My gold standard for Brahms 1 & 2 has been for a long time the 1968 Decca recording of Julius Katchen, Josef Suk & Janos Starker (they also recorded No. 3). After some wide-ranging listening for this survey, I find myself surprised to that only one recording – Maria Joăo Pires, Augustin Dumay and Jian Wang – make a challenge, and indeed is the victor. This survey, in toto, will undoubtedly provide me with many rewards in terms of new works and recordings: to find a new pinnacle for Brahms 1 & 2 is certainly one of them.

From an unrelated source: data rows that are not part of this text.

(** * pdf_scrapper: race-result extraction from text, tables and HTML

    A shallow embedding of the text-table heuristics of
    [final_pdf_scraper.py], the table-row mapper, the text fallback and the
    page loop of [pdf_scraper.py], and the table reader and the CSV sinks of
    [tfrrs_scraper.py], with the properties of the specification stated over
    them.

    Text is modelled as a list of characters, a character as Stdlib's
    [ascii], read as a code point from U+0000 to U+00FF.  The character
    classes ([isdigit], [isspace], [\s], [\d], [upper], [lower]) are those
    Python gives to these code points; text with code points from U+0100 on
    is outside the model.  What the code leaves to raise is modelled as it
    is: [int] on a string that is not decimal, the calls to the file system
    and [print]. *)

From Stdlib Require Import Ascii String DecimalString.
From Stdlib Require Import List Bool Arith ZArith Lia.
Import ListNotations.

Set Implicit Arguments.

Abbreviation str := (list ascii).

(** String literals stand for their list of characters. *)
Coercion list_ascii_of_string : string >-> list.

Local Open Scope string_scope.
Local Open Scope nat_scope.
Local Open Scope list_scope.

(* ================================================================= *)
(** ** Characters and Python's string methods *)

Module Py.

Definition code (c : ascii) : nat := nat_of_ascii c.

Definition in_range (lo hi : nat) (c : ascii) : bool :=
  (lo <=? code c) && (code c <=? hi).

(** [0-9]: what [\d] accepts. *)
Definition is_digit (c : ascii) : bool := in_range 48 57 c.

(** What [str.isdigit] accepts: the decimal digits and the superscripts
    U+00B2, U+00B3 and U+00B9. *)
Definition is_digit_char (c : ascii) : bool :=
  is_digit c || (code c =? 178) || (code c =? 179) || (code c =? 185).

(** [A-Z] and [a-z]. *)
Definition is_upper (c : ascii) : bool := in_range 65 90 c.
Definition is_lower (c : ascii) : bool := in_range 97 122 c.
Definition is_alpha (c : ascii) : bool := is_upper c || is_lower c.

(** [\s], [str.isspace] and the characters [str.strip()] removes: tab, line
    feed, vertical tab, form feed, carriage return, the four separators
    U+001C to U+001F, space, next line U+0085 and no-break space U+00A0. *)
Definition is_space (c : ascii) : bool :=
  in_range 9 13 c || in_range 28 32 c || (code c =? 133) || (code c =? 160).
(** [while (millis() - startWait < deadline) { if (available() >= 4) { if
    (<match_header>) { headerFound = true; break; } } }]

    Each test of the loop condition takes the next observation; [Exhausted]
    says the supplied observations ran out before the loop was left. *)
Fixpoint wait_header (deadline startWait : Z) (rx : list byte)
    (ticks : list tick) : sync_result :=
  match ticks with
  | [] => Exhausted
  | t :: rest =>
      let rx := rx ++ arrived t in
      if elapsed (now t) startWait <? deadline then
        if 4 <=? Z.of_nat (length rx) then
          match match_header rx with
          | (true, rx') => Matched rx' rest
          | (false, rx') => wait_header deadline startWait rx' rest
          end
        else wait_header deadline startWait rx rest
      else TimedOut rx (now t) rest
  end.

(** [Stream::readBytes(buffer, n)] belongs to the Arduino core, not to the
    sketches; it is taken by its contract: it hands over the buffered bytes
    followed by those that still arrive before it gives up ([incoming]), at
    most [n] of them, and returns how many it stored. *)
Definition readBytes (n : nat) (rx incoming : list byte)
    : list byte * list byte :=
  let avail := rx ++ incoming in (take n avail, drop n avail).

(** The received bytes overwrite the front of [rawData]. *)
Definition store (got rawData : list byte) : list byte :=
  got ++ drop (length got) rawData.

(** What the sensor and the clock do during one poll cycle. The first
    observation is the one taken by [startWait = millis()]. *)
Record cycle_env := CycleEnv {
  observations : list tick;
  incoming : list byte }.

(** Observable actions, in program order. *)
Inductive event :=
  | SensorDrain (discarded : list byte)
  | SensorWrite (bs : list byte)
  | PrintIncomplete (received : nat)
  | PrintNoResponse
  | PrintStats (ta lo hi : spec_float)
  | PrintWaiting
  | Delay (ms : Z)
  | Broadcast (client : nat) (payload : list byte).

Inductive PollOutcome :=
  | Success
  | HeaderTimeout
  | ShortRead (received : nat)
  | Unfinished.
(** C4 (configuration errors), as the code has it.  [chunk_text] checks
    neither [chunk_size] nor [overlap] and raises nothing of its own: with
    the encoding loaded and the text encoded, and [overlap >= chunk_size] or
    [chunk_size <= 0], no fuel makes it raise.  It returns the empty list
    for no token, the single chunk [0, total_tokens) when the tokens fit in
    one chunk, a complete list when the step is still positive, and it never
    returns when [overlap >= chunk_size] and the tokens do not fit in one
    chunk. *)
Theorem chunk_text_no_configuration_check
    (tiktoken : Tiktoken) (encoding : Encoding) (text : string)
    (tokens : list Z) (pages_data : list PageData) (document_id : string)
    (metadata : DocMetadata) (chunk_size overlap : Z) :
  get_encoding tiktoken "cl100k_base" = Returned encoding ->
  encode encoding text = Returned tokens ->
  chunk_size <= overlap \/ chunk_size <= 0 ->
  (forall fuel e,
     chunk_text fuel tiktoken text pages_data document_id metadata
       chunk_size overlap <> Raised e) /\
  (len tokens = 0 ->
   forall fuel,
     chunk_text fuel tiktoken text pages_data document_id metadata
       chunk_size overlap = Returned []) /\
  (0 < len tokens <= chunk_size ->
   forall fuel, (1 <= fuel)%nat ->
     chunk_text fuel tiktoken text pages_data document_id metadata
       chunk_size overlap =
     Returned [make_chunk encoding (build_page_map pages_data) tokens
                 document_id metadata chunk_size 0 0]) /\
  (overlap < chunk_size ->
   exists chunks,
     forall fuel, (List.length tokens <= fuel)%nat ->
       chunk_text fuel tiktoken text pages_data document_id metadata
         chunk_size overlap = Returned chunks) /\
  (chunk_size <= overlap -> chunk_size < len tokens -> 0 < len tokens ->
   forall fuel,
     chunk_text fuel tiktoken text pages_data document_id metadata
       chunk_size overlap = OutOfFuel).
Proof.
  intros Hload Henc Hbad.
  assert (Hrun := chunk_text_run _ _ _ _ pages_data document_id metadata
                    Hload Henc).
  split; [|split; [|split; [|split]]].
  - intros fuel e. rewrite Hrun. apply loop_never_raises.
  - intros Hz fuel. rewrite Hrun. apply loop_exit. lia.
  - intros Hfit [|fuel] Hfuel; [lia|]. rewrite Hrun. now apply loop_single.
  - intros Hstep.
    destruct (loop_terminates encoding (build_page_map pages_data) tokens
                document_id metadata chunk_size overlap
                (List.length tokens) Hstep 0 0 [])
      as [chunks Hc]; [unfold len; lia|].
    exists chunks. intros fuel Hfuel. rewrite Hrun. now apply Hc.
  - intros Hstep Hcs Hpos fuel. rewrite Hrun. apply loop_diverges; lia.
Qed.

(** ** The page map *)

Lemma build_page_map_loop_app
    (pages_data : list PageData) (pos : Z) (acc : list PageInfo) :
  build_page_map_loop pages_data pos acc =
  acc ++ build_page_map_loop pages_data pos [].
Proof.
  revert pos acc. induction pages_data as [|p rest IH]; intros pos acc.
  - simpl. now rewrite app_nil_r.
  - simpl. rewrite IH. rewrite (IH _ [_]). now rewrite <- app_assoc.
Qed.

(** One iteration of the loop of [build_page_map]. *)
Lemma build_page_map_loop_cons
    (p : PageData) (rest : list PageData) (pos : Z) :
  build_page_map_loop (p :: rest) pos [] =
  let start := if pos >? 0 then pos + 2 else pos in
  let stop := start + len_str (get (pd_text p) "") in
  mkPageInfo start stop (get (pd_pageNumber p) 1)
    :: build_page_map_loop rest stop [].
Proof. simpl. now rewrite build_page_map_loop_app. Qed.

Lemma build_page_map_length (pages_data : list PageData) (pos : Z) :
  List.length (build_page_map_loop pages_data pos []) = List.length pages_data.
Proof.
  revert pos. induction pages_data as [|p rest IH]; intros pos;
    [reflexivity|].
  rewrite build_page_map_loop_cons. simpl. now rewrite IH.
Qed.

Lemma build_page_map_nonempty (pages_data : list PageData) (pos : Z) :
  pages_data <> [] -> build_page_map_loop pages_data pos [] <> [].
Proof.
  intros Hne E. apply (f_equal (@List.length _)) in E.
  rewrite build_page_map_length in E. destruct pages_data; [congruence|].
  discriminate.
Qed.

(** Every span starts at or after the running position and is not
    reversed. *)
Lemma span_bounds (pages_data : list PageData) :
  forall (pos : Z) (i : nat) (a : PageInfo),
    0 <= pos ->
    nth_error (build_page_map_loop pages_data pos []) i = Some a ->
    pos <= start_pos a <= end_pos a.
Proof.
  induction pages_data as [|p rest IH]; intros pos i a Hpos Ha.
  - destruct i; discriminate.
  - rewrite build_page_map_loop_cons in Ha. cbv zeta in Ha.
    pose proof (len_str_nonneg (get (pd_text p) "")) as Hlen.
    destruct i as [|i].
    + injection Ha as <-. simpl. destruct (Z.gtb_spec pos 0); lia.
    + simpl in Ha. apply IH in Ha; destruct (Z.gtb_spec pos 0); lia.
Qed.

(** A span ends before any later span starts. *)
Lemma span_monotone (pages_data : list PageData) :
  forall (pos : Z) (i j : nat) (a b : PageInfo),
    0 <= pos -> (i < j)%nat ->
    nth_error (build_page_map_loop pages_data pos []) i = Some a ->
    nth_error (build_page_map_loop pages_data pos []) j = Some b ->
    end_pos a <= start_pos b.
Proof.
  induction pages_data as [|p rest IH]; intros pos i j a b Hpos Hij Ha Hb.
  - destruct i; discriminate.
  - rewrite build_page_map_loop_cons in Ha, Hb. cbv zeta in Ha, Hb.
    pose proof (len_str_nonneg (get (pd_text p) "")) as Hlen.
    destruct j as [|j]; [lia|]. simpl in Hb.
    assert (Hstop : 0 <= (if pos >? 0 then pos + 2 else pos)
                         + len_str (get (pd_text p) ""))
      by (destruct (Z.gtb_spec pos 0); lia).
    destruct i as [|i].
    + injection Ha as <-. simpl. apply span_bounds in Hb; lia.
    + simpl in Ha. apply (IH _ i j a b Hstop); [lia|assumption|assumption].
Qed.

(** After a position that is not 0 every span starts two characters after
    the end before it. *)
Lemma span_contiguous (pages_data : list PageData) :
  forall (pos : Z),
    0 < pos ->
    (forall a, nth_error (build_page_map_loop pages_data pos []) 0 = Some a ->
               start_pos a = pos + 2) /\
    (forall i a b,
       nth_error (build_page_map_loop pages_data pos []) i = Some a ->
       nth_error (build_page_map_loop pages_data pos []) (S i) = Some b ->
       start_pos b = end_pos a + 2).
Proof.
  induction pages_data as [|p rest IH]; intros pos Hpos.
  - split; [intros a Ha|intros [|i] a b Ha]; discriminate.
  - rewrite build_page_map_loop_cons. cbv zeta.
    pose proof (len_str_nonneg (get (pd_text p) "")) as Hlen.
    destruct (Z.gtb_spec pos 0); [|lia].
    destruct (IH (pos + 2 + len_str (get (pd_text p) "")) ltac:(lia))
      as [Hfirst Hnext].
    split.
    + intros a Ha. now injection Ha as <-.
    + intros [|i] a b Ha Hb; simpl in Ha, Hb.
      * injection Ha as <-. simpl. now apply Hfirst.
      * now apply (Hnext i).
Qed.

Lemma join_cons (sep t1 t2 : string) (rest : list string) :
  len_str (join sep (t1 :: t2 :: rest)) =
  len_str t1 + len_str sep + len_str (join sep (t2 :: rest)).
Proof.
  unfold join. change (concat sep (t1 :: t2 :: rest))
    with (t1 ++ sep ++ concat sep (t2 :: rest))%string.
  rewrite !len_str_app. lia.
Qed.

(** After a position that is not 0 the last span ends where the joined
    texts end. *)
Lemma span_final (pages_data : list PageData) :
  forall (pos : Z) (final : PageInfo),
    0 < pos ->
    last_item (build_page_map_loop pages_data pos []) = Some final ->
    end_pos final =
    pos + 2 + len_str (join page_separator
                         (map (fun p => get (pd_text p) "") pages_data)).
Proof.
  induction pages_data as [|p [|q rest] IH]; intros pos final Hpos Hf.
  - discriminate.
  - simpl in Hf. destruct (Z.gtb_spec pos 0); [|lia].
    injection Hf as <-. reflexivity.
  - rewrite build_page_map_loop_cons in Hf. cbv zeta in Hf.
    pose proof (len_str_nonneg (get (pd_text p) "")) as Hlen.
    destruct (Z.gtb_spec pos 0); [|lia].
    rewrite last_item_cons in Hf by (now apply build_page_map_nonempty).
    apply IH in Hf; [|lia].
    rewrite Hf. cbn [map]. rewrite join_cons.
    change (len_str page_separator) with 2. cbn [map]. lia.
Qed.

(** The span invariant where the code keeps it: when the first page has
    text, consecutive spans are two characters apart, start offsets
    increase strictly, and the last span ends at the length of the joined
    texts. *)
Lemma build_page_map_contiguous (p : PageData) (rest : list PageData) :
  0 < len_str (get (pd_text p) "") ->
  (forall i a b,
     nth_error (build_page_map (p :: rest)) i = Some a ->
     nth_error (build_page_map (p :: rest)) (S i) = Some b ->
     end_pos a + 2 = start_pos b /\ start_pos a < start_pos b) /\
  (forall final,
     last_item (build_page_map (p :: rest)) = Some final ->
     end_pos final =
     len_str (join page_separator
                (map (fun p => get (pd_text p) "") (p :: rest)))).
Proof.
  intros Hp. unfold build_page_map. rewrite build_page_map_loop_cons.
  cbv zeta. change (0 >? 0) with false. cbv iota. rewrite Z.add_0_l.
  destruct (span_contiguous rest _ Hp) as [Hfirst Hnext].
  split.
  - assert (Hgap : forall i a b,
      nth_error (mkPageInfo 0 (len_str (get (pd_text p) ""))
                   (get (pd_pageNumber p) 1)
                 :: build_page_map_loop rest
                      (len_str (get (pd_text p) "")) []) i = Some a ->
      nth_error (mkPageInfo 0 (len_str (get (pd_text p) ""))
                   (get (pd_pageNumber p) 1)
                 :: build_page_map_loop rest
                      (len_str (get (pd_text p) "")) []) (S i) = Some b ->
      end_pos a + 2 = start_pos b).
    { intros [|i] a b Ha Hb; simpl in Ha, Hb.
      - injection Ha as <-. simpl. symmetry. now apply Hfirst.
      - symmetry. now apply (Hnext i). }
    intros i a b Ha Hb. split; [now apply (Hgap i)|].
    pose proof (Hgap i a b Ha Hb).
    destruct i as [|i]; simpl in Ha.
    + injection Ha as <-. simpl in *. lia.
    + apply span_bounds in Ha; lia.
  - intros final Hf. destruct rest as [|q rest].
    + simpl in Hf. injection Hf as <-. reflexivity.
    + rewrite last_item_cons in Hf by (now apply build_page_map_nonempty).
      apply span_final in Hf; [|exact Hp].
      rewrite Hf. cbn [map]. rewrite join_cons.
      change (len_str page_separator) with 2. cbn [map]. lia.
Qed.

(** ** The page lookup *)

Lemma contains_spec (q : PageInfo) (char_pos : Z) :
  contains q char_pos = true <-> start_pos q <= char_pos < end_pos q.
Proof.
  unfold contains. rewrite andb_true_iff, Z.leb_le, Z.ltb_lt. tauto.
Qed.

Lemma contains_false (q : PageInfo) (char_pos : Z) :
  contains q char_pos = false <-> ~ (start_pos q <= char_pos < end_pos q).
Proof.
  rewrite <- contains_spec. destruct (contains q char_pos); split; congruence.
Qed.

(** The scan stops at the first span that contains the position. *)
Lemma scan_first (char_pos : Z) (before after : list PageInfo) (p : PageInfo) :
  (forall q, In q before -> contains q char_pos = false) ->
  contains p char_pos = true ->
  scan_page_map char_pos (before ++ p :: after) = Some (page_number p).
Proof.
  induction before as [|q before IH]; intros Hb Hp; simpl.
  - now rewrite Hp.
  - rewrite (Hb q) by now left. apply IH; [|exact Hp].
    intros q' Hq'. apply Hb. now right.
Qed.
(** * Helix Hub (tabapp): date ranges, leave routing, caching and rendering

    A shallow embedding of the business logic of the Azure Functions
    [getAttendance] and [getAnnualLeave]
    (src/api/src/functions/getAttendance.ts, getAnnualLeave.ts) and of the
    React component [OutstandingBalancesList], with the properties the
    specification states about them.

    Conventions of the embedding:
    - a JavaScript [Date] is its time value, an integer number of
      milliseconds since the epoch ([Z]); the Invalid Date and the clipping
      of time values beyond 8.64e15 ms are outside the model;
    - the local time zone is a constant offset [tza] from UTC (Azure
      Functions run in UTC unless configured otherwise), so that
      [LocalTime t = t + tza]; in a zone with daylight saving the offset
      changes with the date, and the time elapsed between two local times
      changes with it, so the properties of dates are stated in local
      calendar days and local clock fields;
    - JavaScript strings are [string]s, with the ASCII fragment of
      [toLowerCase] and [trim];
    - a plain object used as a map is the list of its own properties, in
      the order of their creation, and inherits the members of
      [Object.prototype];
    - the outside world (Key Vault, SQL Server, the clock) is an explicit
      argument of the handlers, and the module-level caches are an explicit
      state; an invocation of [getAnnualLeave] is a computation that is
      suspended where the code awaits, and the process runs the
      invocations in progress one piece at a time, in any order. *)

From Stdlib Require Import ZArith QArith Lia List Ascii String Sorted.
From stdpp Require Import base option list strings pretty gmap.

#[local] Set Warnings "-register-all".
Local Open Scope Z_scope.

(** ** ECMAScript time values (ECMA-262, "Time Values and Time Range") *)

Module JsDate.

Definition msPerSecond : Z := 1000.
Definition msPerMinute : Z := 60000.
Definition msPerHour : Z := 3600000.
Definition msPerDay : Z := 86400000.

Definition Day (t : Z) : Z := t / msPerDay.
Definition TimeWithinDay (t : Z) : Z := t mod msPerDay.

The Florestan Trio has been a constant in my piano trio listening for almost as long as the Brahms, but I have only recently made the acquaintance of their recording of these works. This was the result of a reservation related to my preference for a more Romantic than Classical Brahms. I felt that the poise and elegance of the Florestans would place them in the latter camp, and so it has eventuated. It is beautifully played, but it is Brahms as Classicist, and I found myself wanting to hear a little more passion and drama. If, like me, you prefer Emil Gilels in the Brahms concertos to Leon Fleisher, for example, then you will almost certainly have a similar view on the Florestans. The reverse is, of course, true.
I listened to a number of prominent recordings, and found that the divide between Classical and Romantic approaches could be applied readily to most. It is, of course, a very subjective way, but I feel there is no doubt that most trios have decided on either the restrained (Classical) or passionate (Romantic) path. I should make it clear that it is not a matter of tempo, rather dynamics and accents that distinguishes the two.
It would appear that the Classical approach is the current thinking, as most of the recent recordings belong in this camp. Of those, the Chung, Gould, Grieg, Storioni and Wanderer Trios can all be recommended along with the Florestans. While I personally might prefer a different approach, that didn’t stop me finding many pleasures in these performances.
There were two Classical style recordings with which I had major problems. The Altenberg Trio Wien seemed to have a train to catch, as everything was played at a faster tempo than the norm. By way of illustration, they run through the First Trio (revised version) in under 34 minutes, when almost every other version I checked is over 36 minutes. A couple of minutes in well over half an hour may not seem much, but every accent is simply ploughed through as though it was not there. The subtle pauses to emphasise phrases that most everyone employs are either ignored or abbreviated so that they miss the point. Clearly, the Altenbergs had something very definite in mind, but it wasn’t Brahms for me. The other problem one was the Gutman Trio, also fast, though much more characterised. Unfortunately, they seemed to see Brahms as another Mendelssohn, which isn’t my picture of Brahms either. In the Gutman’s defence, I will cite the review of my colleague Ian Lace who described their performances as “winning”.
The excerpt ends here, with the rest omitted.